**TASK PROMPT**: Nothing outside the range is wanted. Repeat exactly the lines below from the one with "if Reqb u 0" through the one with "(** [for coords".

(Records from a collection)
┄┄┄┄┄┄┄┄┄┄
(** [openFileDialog], given the pair that [QFileDialog.getSaveFileName]
    returns: the file name and the selected filter, both empty when the
    user cancels.  A path is the string it was made from. *)
Definition openFileDialog (filename ok : string) : stm state unit :=
  match ok with
  | EmptyString => st_ret tt
  | String _ _ =>
      if contains ".csv" filename then st_modify (with_path filename)
      else st_modify (with_path (filename ++ ".csv"))
  end >>>
  s <~ st_get ;;
  emit (path_name_sig (path s)).

End SetUpWindow.

(** ** profiledata.py *)

Module ProfileData.

(** [readProfileData] catches [DataError] and nothing else: every other
    exception leaves the function.  Besides the exceptions of [exn] these
    are exceptions of other classes, kept by the name of their class. *)
Inductive uncaught : Type :=
| Builtin (e : exn)
| Other (class : string).

Inductive outcome (A : Type) : Type :=
| Return (a : A)
| Escapes (e : uncaught).

Arguments Return {A} a.
Arguments Escapes {A} e.

Definition lift {A : Type} (m : res A) : outcome A :=
  match m with
  | Ok a => Return a
  | Raise e => Escapes (Builtin e)
  end.

Definition and_then {A B : Type} (m : outcome A) (k : A -> outcome B)
  : outcome B :=
  match m with
  | Return a => k a
  | Escapes e => Escapes e
  end.

(** The tuple the function returns; [error] is [None] for the status [0]
    and the message of the [DataError] otherwise. *)
Record profile : Type := {
  name : string;
  x_top : list R;
  x_bottom : list R;
  y_top : list R;
  y_bottom : list R;
  error : option string
}.

(** [int(r)] for a float: the integer part, towards zero. *)
Definition int (r : R) : Z :=
  if Rle_dec 0 r then Int_part r else (- Int_part (- r))%Z.

(** [np.all(coords[:-1] < coords[1:])] *)
Definition increasing (coords : list R) : bool :=
  forallb (fun uv => Rltb (fst uv) (snd uv))
    (combine (removelast coords) (Np.from1 coords)).

(** [data[data[0] == 0.0].first_valid_index()]: the index of the first row
    whose abscissa is zero, [None] when there is no such row. *)
Fixpoint first_valid_index (x : list R) : option nat :=
  match x with
  | [] => None
  | u :: x' =>
      if Reqb u 0 then Some O else option_map S (first_valid_index x')
  end.

Definition message : string :=
  "WARNING! X-coordinates are not in increasing Sequence. Please modify .dat file manually.".

(** [for coords in [x_top, x_bottom]: if ...: raise DataError(...)] with
    the handler that returns the arrays together with the error. *)
Definition checked (name : string) (x_top x_bottom y_top y_bottom : list R)
  : profile :=
  {| name := name;
     x_top := x_top; x_bottom := x_bottom;
     y_top := y_top; y_bottom := y_bottom;
     error :=
       if negb (increasing x_top) then Some message
       else if negb (increasing x_bottom) then Some message
       else None |}.

Section WithPython.

(** [str.split()], [float(text)], and the first two columns, as numbers,
    of the frame that [pd.read_csv(StringIO(text), sep="\s+", header=None)]
    reads. *)
Variable split : string -> list string.
Variable float : string -> res R.
Variable read_csv : string -> outcome (list R * list R).

(** [float(line.split()[0])] *)
Definition first_number (line : string) : res R :=
  token <- Np.getitem (split line) 0 ;;
  float token.

(** [readProfileData], given the lines of the file. *)
Definition readProfileData (lines : list string) : outcome profile :=
  match lines with
  | [] => Escapes (Builtin IndexError)
  | first_line :: lines =>
      and_then (lift (Np.getitem (split first_line) 0)) (fun name =>
      and_then (lift (line <- Np.getitem lines 0 ;; first_number line))
        (fun count =>
      if Rltb 1 count then
        (* Lednicer format *)
        let length_top := Z.to_nat (int count) in
        let lines := tl lines in
        and_then (read_csv (String.concat EmptyString lines)) (fun xy =>
        let x := fst xy in
        let y := snd xy in
        Return (checked name
                  (firstn length_top x) (skipn length_top x)
                  (firstn length_top y) (skipn length_top y)))
      else
        (* Selig format *)
        and_then (read_csv (String.concat EmptyString lines)) (fun xy =>
        let x := fst xy in
        let y := snd xy in
        match first_valid_index x with
        | None => Escapes (Other "TypeError")
        | Some length_top =>
            Return (checked name
                      (rev (firstn (length_top + 1) x)) (skipn length_top x)
                      (rev (firstn (length_top + 1) y)) (skipn length_top y))
        end)))
  end.

End WithPython.

End ProfileData.

(** ** main.py: the workers wired together

    The connections of [MainWindow.__init__], as far as the setup data and
    the calculation results travel along them.  A signal is delivered to
    its slots as soon as it is emitted; between threads Qt queues it, which
    delays the delivery but does not change what is delivered.

    The tuple of [update_sig] carries the array [x_coordinates] of the
    setup window itself, not a copy, and [updateSetupData] stores that
    object in the attribute [x_coordinates] of each worker.  So when
    [setUp] later assigns to the entries of its array, the attribute of
    every worker that was given the array shows the new entries:
    [share_x_coordinates] applies the assignment to them.  The masks are
    fresh arrays on every [setUp], and the per-surface coordinates the
    workers compute are copies (a boolean index copies). *)

Module Main.

Record system : Type := {
  setup_window : SetUpWindow.state;
  data_worker : Data.world;
  plot_worker : Plot.state;
  calculations_worker : Calculations.state;
  show_plot_button : bool
}.

Definition rebind {A : Type} (x : A) (o : option A) : option A :=
  match o with
  | Some _ => Some x
  | None => None
  end.

Definition share_x_coordinates (x : list R) (sys : system) : system :=
  {| setup_window := setup_window sys;
     data_worker :=
       Data.set_self
         (fun a => Data.with_setup (Data.mask_top a) (Data.mask_bottom a)
                     (rebind x (Data.x_coordinates a)) a)
         (data_worker sys);
     plot_worker :=
       Plot.set_self
         (fun a => Plot.set_setup (Plot.mask_top a) (Plot.mask_bottom a)
                     (rebind x (Plot.x_coordinates a))
                     (Plot.x_coordinates_top a) (Plot.x_coordinates_bottom a) a)
         (plot_worker sys);
     calculations_worker :=
       (fun s => Calculations.set_setup
                   (Calculations.mask_top s) (Calculations.mask_bottom s)
                   (rebind x (Calculations.x_coordinates s))
                   (Calculations.x_coordinates_top s)
                   (Calculations.x_coordinates_bottom s) s)
         (calculations_worker sys);
     show_plot_button := show_plot_button sys |}.

(** The slots connected to the signals of the setup window. *)
Definition deliver (sys : system) (sg : SetUpWindow.signal) : system :=
  match sg with
  | SetUpWindow.update_sig m_top m_bottom x =>
      {| setup_window := setup_window sys;
         data_worker :=
           fst (Data.updateSetupData m_top m_bottom x (data_worker sys));
         plot_worker :=
           fst (Plot.updateSetupData m_top m_bottom x (plot_worker sys));
         calculations_worker :=
           fst (Calculations.updateSetupData m_top m_bottom x
                  (calculations_worker sys));
         show_plot_button := show_plot_button sys |}
  | SetUpWindow.path_name_sig p =>
      {| setup_window := setup_window sys;
         data_worker := Data.updatePath p (data_worker sys);
         plot_worker := plot_worker sys;
         calculations_worker := calculations_worker sys;
         show_plot_button := show_plot_button sys |}
  | SetUpWindow.send_serial_connections_sig pressure density =>
      {| setup_window := setup_window sys;
         data_worker :=
           Data.updateSerialConnections pressure density (data_worker sys);
         plot_worker := plot_worker sys;
         calculations_worker := calculations_worker sys;
         show_plot_button := show_plot_button sys |}
  | SetUpWindow.switch_plot_button_sig status =>
      {| setup_window := setup_window sys;
         data_worker := data_worker sys;
         plot_worker := plot_worker sys;
         calculations_worker := calculations_worker sys;
         show_plot_button := status |}
  end.

(** The slots connected to [send_lift_splines_sig]. *)
Definition deliver_result (sys : system) (t : Calculations.lift_and_splines)
  : system :=
  {| setup_window := setup_window sys;
     data_worker := Data.updateLift t (data_worker sys);
     plot_worker := Plot.updateLiftAndSplines t (plot_worker sys);
     calculations_worker := calculations_worker sys;
     show_plot_button := show_plot_button sys |}.

Section WithRuntime.

Variable decode : string -> res string.
Variable fromstring : string -> list R.
Variable open_port : string -> N -> res Serial.port.
Variable Akima1DInterpolator : list R -> list R -> res (R -> R).

(** The user confirms the setup window. *)
Definition setUp (sys : system) : system :=
  let before := setup_window sys in
  let after := fst (SetUpWindow.setUp decode fromstring open_port before) in
  let sys1 :=
    share_x_coordinates (SetUpWindow.x_coordinates after)
      {| setup_window := after;
         data_worker := data_worker sys;
         plot_worker := plot_worker sys;
         calculations_worker := calculations_worker sys;
         show_plot_button := show_plot_button sys |} in
  fold_left deliver
    (skipn (length (SetUpWindow.emitted before)) (SetUpWindow.emitted after))
    sys1.

(** The data worker emits [calc_lift_splines_sig]: one calculation
    cycle. *)
Definition calculation_cycle (sys : system) : system :=
  let before := calculations_worker sys in
  let after :=
    fst (Calculations.calculateLiftAndSplines Akima1DInterpolator before) in
  fold_left deliver_result
    (skipn (length (Calculations.sent before)) (Calculations.sent after))
    {| setup_window := setup_window sys;
       data_worker := data_worker sys;
       plot_worker := plot_worker sys;
       calculations_worker := after;
       show_plot_button := show_plot_button sys |}.

End WithRuntime.

(** The main script: the wing data read by [readProfileData] are added to
    [DEFAULTS]. *)
Definition add_wing_data (p : ProfileData.profile) (d : Defaults.t)
  : Defaults.t :=
  {| Defaults.PRESSURE_ARRAY := Defaults.PRESSURE_ARRAY d;
     Defaults.ANGLE := Defaults.ANGLE d;
     Defaults.VELOCITY := Defaults.VELOCITY d;
     Defaults.WIDTH := Defaults.WIDTH d;
     Defaults.CHORD_LENGTH := Defaults.CHORD_LENGTH d;
     Defaults.LIFT := Defaults.LIFT d;
     Defaults.PROFILE_NAME := ProfileData.name p;
     Defaults.X_WING_TOP := ProfileData.x_top p;
     Defaults.X_WING_BOTTOM := ProfileData.x_bottom p;
     Defaults.Y_WING_TOP := ProfileData.y_top p;
     Defaults.Y_WING_BOTTOM := ProfileData.y_bottom p;
     Defaults.NUM_INTERPOL_POINTS := Defaults.NUM_INTERPOL_POINTS d;
     Defaults.NUM_OF_MEASSUREMENTS := Defaults.NUM_OF_MEASSUREMENTS d;
     Defaults.HEADER := Defaults.HEADER d;
     Defaults.DEMO_MODE := Defaults.DEMO_MODE d;
     Defaults.DEMO_PRESSURE := Defaults.DEMO_PRESSURE d;
     Defaults.DEMO_DENSITY := Defaults.DEMO_DENSITY d;
     Defaults.DEMO_PRESSURE_FACTOR := Defaults.DEMO_PRESSURE_FACTOR d;
     Defaults.DEMO_DENSITY_FACTOR := Defaults.DEMO_DENSITY_FACTOR d |}.

(** [if data_error_status: (a warning) else: main_window =
    MainWindow(DEFAULTS)]: the calculation worker and the data worker of
    the main window, when the script creates one.  The status [0] is
    false, a [DataError] is true. *)
Definition start (p : ProfileData.profile) (d : Defaults.t)
  : option (Calculations.state * Data.attrs) :=
  match ProfileData.error p with
  | Some _ => None
  | None =>
      Some (Calculations.init (add_wing_data p d),
            Data.init (add_wing_data p d))
  end.

End Main.

(** * Facts *)

(** ** Float comparisons *)

Lemma Rltb_true (x y : R) : x < y -> Rltb x y = true.
Proof. intros H. unfold Rltb. destruct (Rlt_dec x y); [reflexivity | contradiction]. Qed.

Lemma Rltb_false (x y : R) : y <= x -> Rltb x y = false.
Proof. intros H. unfold Rltb. destruct (Rlt_dec x y); [lra | reflexivity]. Qed.

Lemma Rleb_true (x y : R) : x <= y -> Rleb x y = true.
Proof. intros H. unfold Rleb. destruct (Rle_dec x y); [reflexivity | contradiction]. Qed.

Lemma Rleb_false (x y : R) : y < x -> Rleb x y = false.
Proof. intros H. unfold Rleb. destruct (Rle_dec x y); [lra | reflexivity]. Qed.

Lemma Reqb_true (x y : R) : x = y -> Reqb x y = true.
Proof. intros H. unfold Reqb. destruct (Req_dec_T x y); [reflexivity | contradiction]. Qed.

Lemma Reqb_false (x y : R) : x <> y -> Reqb x y = false.
Proof. intros H. unfold Reqb. destruct (Req_dec_T x y); [contradiction | reflexivity]. Qed.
┄┄┄┄┄┄┄┄┄┄
**OUTPUT BELOW**:
      if Reqb u 0 then Some O else option_map S (first_valid_index x')
  end.

Definition message : string :=
  "WARNING! X-coordinates are not in increasing Sequence. Please modify .dat file manually.".

(** [for coords in [x_top, x_bottom]: if ...: raise DataError(...)] with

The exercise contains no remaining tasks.